Mayor Clarence W. Brett
1946 - 1950 Chairman
SOURCE: The Record, Friday, October 8, 1971
A Part of Teaneck Comes Home
By RON WERTHEIMER, Staff Writer
TEANECK - The threatening storm clouds which hovered overhead all morning parted as Clarence W. Brett drove his rented car up to the new park.
The 81-year-old former mayor bounded from the green sedan looking like a healthy 50 and gave a big wave. Jim Brett-that's what his friends call him-doesn't get back to town much since he retired to Scottsdale, Ariz., in 1964.
He's here for a week though, and for a good reason. Ten acres of Hackensack riverfront is about to be unveiled as Clarence W. Brett Park.
"It sorta makes a fella seem humble," he said. A few feet away front his car, workmen were preparing a sign for tomorrow's 2 p.m. ceremony.
It's a small favor from the town which Brett continues to refer to as home.I'd be lying if I didn't say this is still my home," he said.
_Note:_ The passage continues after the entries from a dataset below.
Lemma IndexFunc_None f s : IndexFunc f s = None ↔ Forall (λ r, f r = false) s.
Proof.
  induction s as [|r s IH]; simpl; [done|]. rewrite Forall_cons, <- IH.
  destruct (f r); [by split; [|intros [? _]]|]. rewrite fmap_None. tauto.
Qed.

Lemma LastIndexFunc_Some f s j :
  LastIndexFunc f s = Some j → (∃ r, s !! j = Some r ∧ f r = true) ∧ ∀ k r, (j < k)%nat → s !! k = Some r → f r = false.
Proof.
  unfold LastIndexFunc. rewrite fmap_Some. intros (i & Hi & ->).
  apply IndexFunc_Some in Hi as [(r & Hr & Hf) Hall].
  pose proof (lookup_lt_Some _ _ _ Hr) as Hlt. rewrite length_reverse in Hlt.
  rewrite reverse_lookup in Hr by done.
  split; [exists r; split; [by replace (List.length s - 1 - i)%nat with (List.length s - S i)%nat by lia|done]|].
  intros k r' Hk Hr'. pose proof (lookup_lt_Some _ _ _ Hr') as Hlt'.
  rewrite Forall_lookup in Hall. apply (Hall (List.length s - S k)%nat).
  rewrite lookup_take_lt by lia. rewrite reverse_lookup by lia.
  by replace (List.length s - S (List.length s - S k))%nat with k by lia.
Qed.

(** The alphanumeric frame the function cuts out. *)
Definition framed_by (P : rune → bool) (l : list rune) : Prop :=
  (∃ a, head l = Some a ∧ P a = true) ∧ (∃ b, last l = Some b ∧ P b = true).

Lemma legal_ascii r : r < 0x80 → legal r = true → label_rune r = true.
Proof.
  unfold legal, IsLower, IsDigit, label_rune, between. intros Hr.
  rewrite (proj2 (Z.leb_le r 0xFF)) by lia. lia.
Qed.

Lemma slice_through_framed s i j :
  Forall (λ b, b < 0x80) s → IndexFunc legal s = Some i → LastIndexFunc legal s = Some j →
  slice_through i j s = drop i (take (S j) s) ∧ framed_by legal (drop i (take (S j) s)).
Proof.
  intros Hs [(a & Ha & Hla) _]%IndexFunc_Some [(b & Hb & Hlb) Hj]%LastIndexFunc_Some.
  assert (i ≤ j)%nat as Hij.
  { destruct (decide (j < i)%nat) as [Hlt|]; [|lia]. by rewrite (Hj i a Hlt Ha) in Hla. }
  pose proof (lookup_lt_Some _ _ _ Hb) as Hlen.
  rewrite (take_S_r _ _ _ Hb), drop_app_le by (rewrite length_take; lia).
  split; [|split].
  - unfold slice_through, first_byte. rewrite Hb.
    by rewrite (proj2 (Z.ltb_lt b 0x80)) by (rewrite Forall_lookup in Hs; eauto).
  - exists a. split; [|done]. rewrite head_lookup.
    rewrite <- drop_app_le by (rewrite length_take; lia). rewrite <- (take_S_r _ _ _ Hb).
    rewrite lookup_drop, Nat.add_0_r, lookup_take_lt by lia. done.
  - exists b. by rewrite last_snoc.
Qed.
I have so many friends here, and so many memories.
Brett walked along the acreage which leads to the banks of the Hackensack River-it wasn't as clear as it was when he moved here from Massachusetts in 1918-and reminisced.
We had three or four thousand people here then," he recalled. "Where the park is, there used to be a farm. Right where we're walking now, that used to be a rhubarb patch.
"Brett spent 30 years in government in Teaneck, first as school board trustee in the 1930s, then 12 years on the Township Council. He was Mayor Brett from 1946 to 1950. The office gave him a seat on the Planning Board. He remained on the board until he left for Arizona.
He hasn't exactly been inactive in retirement either. Only last year he married for the third time.
During almost 50 years in Teaneck he saw a lot of growing, and had a hand in some of it.
"You know," he recalls, "the high school was supposed to be put up on Queen Anne Road where it meets Route 4 now. I went over to the site withmy friend Frank Sample. We had a group called the Teaneck Athletic Association. We weren't very athletic though."
"That flat ground on Queen Anne looked perfect for a sports field. We asked the town to buy the hill above the field. It was covered with pine trees.
"The pine trees are mostly gone now, and the high school ,which serves this town of 42,355 overlooks the playing field he and Frank Sample imagined.
With the exception of places like the new Brett Park, there are not too many open spaces left here anymore."You can build horizontally just so long, then you have to go vertically," Brett observes."I hate to say it, but I see high-rises coming to our town very soon."
Looking dapper in his cranberry shirt, Brett stopped his stroll and watched the workmen preparing the sign. He walked back to his car, and you could see a little twinkle of pride in his eye. He drove off down River Road, and overhead the storm clouds started rolling back over the park.
Visit Brett Park!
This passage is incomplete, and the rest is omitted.